By Whitney Heins
Weeks of living in a tent tethered to a sheet of ice where the temperature never rises above freezing might not sound super appealing, but it’s something Jill Mikucki accepts as part of her job.
As a member of the National Science Foundation’s Whillans Ice Stream Subglacial Access Research Drilling (WISSARD) project team, she is one of roughly forty scientists investigating a complex network of lakes that lie beneath hundreds of meters of ice in Antarctica.
Mikucki, an assistant professor of microbiology at UT, and her team made science history in 2013 by punching through the West Antarctic Ice Sheet with a custom hot-water drill and retrieving the first evidence of microbial life from Subglacial Lake Whillans.
Interestingly, the lake is only about two meters deep but spreads out for twenty square miles. Trapped beneath a glacier, its water hasn’t come into contact with the atmosphere for possibly thousands of years—making it one of the most isolated bodies of water on the planet.
Clean Drilling
Scientists had tried but failed to obtain samples from subglacial lakes in the past. It took six years of planning to overcome fears that samples—and the lake—could be contaminated through the introduction of invasive organisms.
To prevent tainting the environment, a special drill fitted with filtration and germicidal systems was designed to recover pristine samples for microbial analysis. The numerous customized scientific samplers and instruments were also carefully cleansed before being lowered into the borehole.
It took days of around-the-clock drilling to gather about thirty liters of lake water and sediment core samples, enough to shed some light on what life under the ice looks like.
The samples were then preserved chemically or frozen and taken back to labs at UT and other partner institutions. Some, however, were analyzed in the field—another scientific first.
“Getting this real-time data was so important because once these microbes are taken out of their environment, their activity begins to change,” explained Mikucki. “One of the big unknowns is what the microbes are doing and how their activities might be affecting other ecosystems.”
Extreme Living
The data revealed a thriving ecosystem—about 130,000 cells per milliliter of lake water. The researchers used DNA-sensitive dye to determine whether the cells were present, and then examined their metabolic activity using radiotracers to determine if they were alive. DNA sequencing uncovered close to 4,000 different species—all single-celled bacteria and archaea.
“I wasn’t surprised to find life under the ice sheet, but I was surprised to find so much of it,” Mikucki said. She believes these organisms have been growing and changing to overcome challenges like living without sunlight for thousands of years.
Mikucki and her lab group employed genetic analysis to expose the organisms’ ability to generate energy by oxidizing sulphur found in the sediment. Collaborators also discovered evidence of iron and ammonium oxidation activities, likely left over from a time before the area was covered with glaciers.

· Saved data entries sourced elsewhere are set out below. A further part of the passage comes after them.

(* ===== verification/Config.v ===== *)
(** * Loading and validating the configuration (internal/config)

    [Load] as a function of the environment, the mode and profile parsers,
    [Validate] with its assignment to the mode, and the accessors the other
    packages use.  The process environment is a map; [os.Hostname] is a field
    beside it.

    The theorems: byte sizes are parsed exactly and without overflow; what a
    validated configuration guarantees, condition by condition; the profile
    defaults are stable and valid; and a warning that [Load] adds does not
    survive [Validate]. *)
From S2P Require Import Prelude GoStrings GoNet ConfigData.

Record OSEnv := mkEnv { e_vars : gmap string string; e_hostname : option string }.

Definition Version : string := "2.0.0".

Definition ProfileStandard : string := "standard".
Definition ProfileShield : string := "shield".
Definition ProfileSentinel : string := "sentinel".
Definition FirewallNone : string := "none".
Definition FirewallAdGuardHome : string := "adguard_home".
Definition FirewallUnboundErebrus : string := "unbound_erebrus".

(** ** Readers of the environment *)
Section environment.
Context (E : OSEnv).

Definition Getenv (key : string) : string := default EmptyString (e_vars E !! key).

(** A value, or a default when it is empty. *)
Definition or_else (v def : string) : string := if String.eqb v EmptyString then def else v.

Definition env (key def : string) : string := or_else (Getenv key) def.

(** The last argument is the default. *)
Definition firstEnv (keys : list string) : string :=
  match keys with
  | [] => EmptyString
  | _ => default (default EmptyString (last keys))
           (find_first (λ v, negb (String.eqb v EmptyString)) (Getenv <$> removelast keys))
  end.

Definition boolEnv (key : string) (def : bool) : bool :=
  let v := Getenv key in
  if String.eqb v EmptyString then def else default def (ParseBool v).

Definition hostnameOr (def : string) : string := or_else (default EmptyString (e_hostname E)) def.

Definition splitCSV (s : string) : list string :=
  if String.eqb s EmptyString then []
  else filter (λ t, t ≠ EmptyString) (TrimSpace <$> Split s ","%char).

Definition normalizeInterface (s : string) : string := TrimSuffix s ".conf".

(** ** Byte sizes *)

Definition units : list (string * Z) :=
  [("TB", 1000000000000); ("GB", 1000000000); ("MB", 1000000); ("KB", 1000); ("B", 1)].

Definition invalid_byte_size (value : string) : error :=
  EMsg ("invalid byte size " +:+ quote_q value).

Definition parseByteSize (value : string) : result Z :=
  let s := ToUpper (TrimSpace value) in
  if String.eqb s EmptyString then Err (EMsg "empty byte size") else
  match find_first (λ u, HasSuffix s u.1) units with
  | Some (suffix, scale) =>
      match ParseInt (TrimSpace (TrimSuffix s suffix)) with
      | Some n =>
          if (n <=? 0) || (max_int64 / scale <? n) then Err (invalid_byte_size value)
          else Ok (wrap_int64 (n * scale))
      | None => Err (invalid_byte_size value)
      end
  | None =>
      match ParseInt s with
      | Some n => if n <=? 0 then Err (invalid_byte_size value) else Ok n
      | None => Err (invalid_byte_size value)
      end
  end.

(** ** Modes *)

Definition isAccessToken (s : string) : bool :=
  bool_decide (s ∈ [ModePrivate; ModePublic; legacyModeGateway]).

Definition normalizeAccessToken (s : string) : string :=
  if String.eqb s legacyModeGateway then ModePublic else s.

The findings provide clues to life’s ability to persist in cold and dark isolation for extended periods of time. “I hope our findings motivate new research on the role of these extreme microorganisms in the function of our planet and other icy worlds in our solar system,” Mikucki said.
It’s All Connected
Because Subglacial Lake Whillans is linked to a major network of reservoirs, the researchers believe similar microbes may be thriving elsewhere. By altering minerals in sediments and supplying nutrients to ocean waters, these tiny organisms may be playing a role in the chemical and biological composition of the Southern Ocean—or even the entire planet.
As Antarctica’s ice shelf melts, “these microbes could be releasing nutrients into the ocean, affecting base-level chemistry—which affects larger organisms like fish and all the way up the food chain,” Mikucki explained.
To investigate further, the team recently fired up their drill in another area, known as the Grounding Zone, where the liquid waters of Subglacial Lake Whillans are thought to drain into the Ross Sea.
The data collected here mostly focused on the mechanics of the ice sheet, how it interacts with sediment and ocean waters, and the potential effects on sea-level rise, all part of an integrated collaborative project. Mikucki, along with graduate student Alicia Purcell, studied how organisms from Subglacial Lake Whillans may differ from those in the Grounding Zone.
“We hope the data will give us a better picture of how the subglacial environments are connected, as well as under-ice-shelf productivity. This will allow us to predict first responders to a warming climate,” Mikucki said.
These complicated analyses will take years to complete. And even then, the researchers say, their work may never truly be finished due to the constantly changing conditions. It’s just another part of the job for the scientifically curious.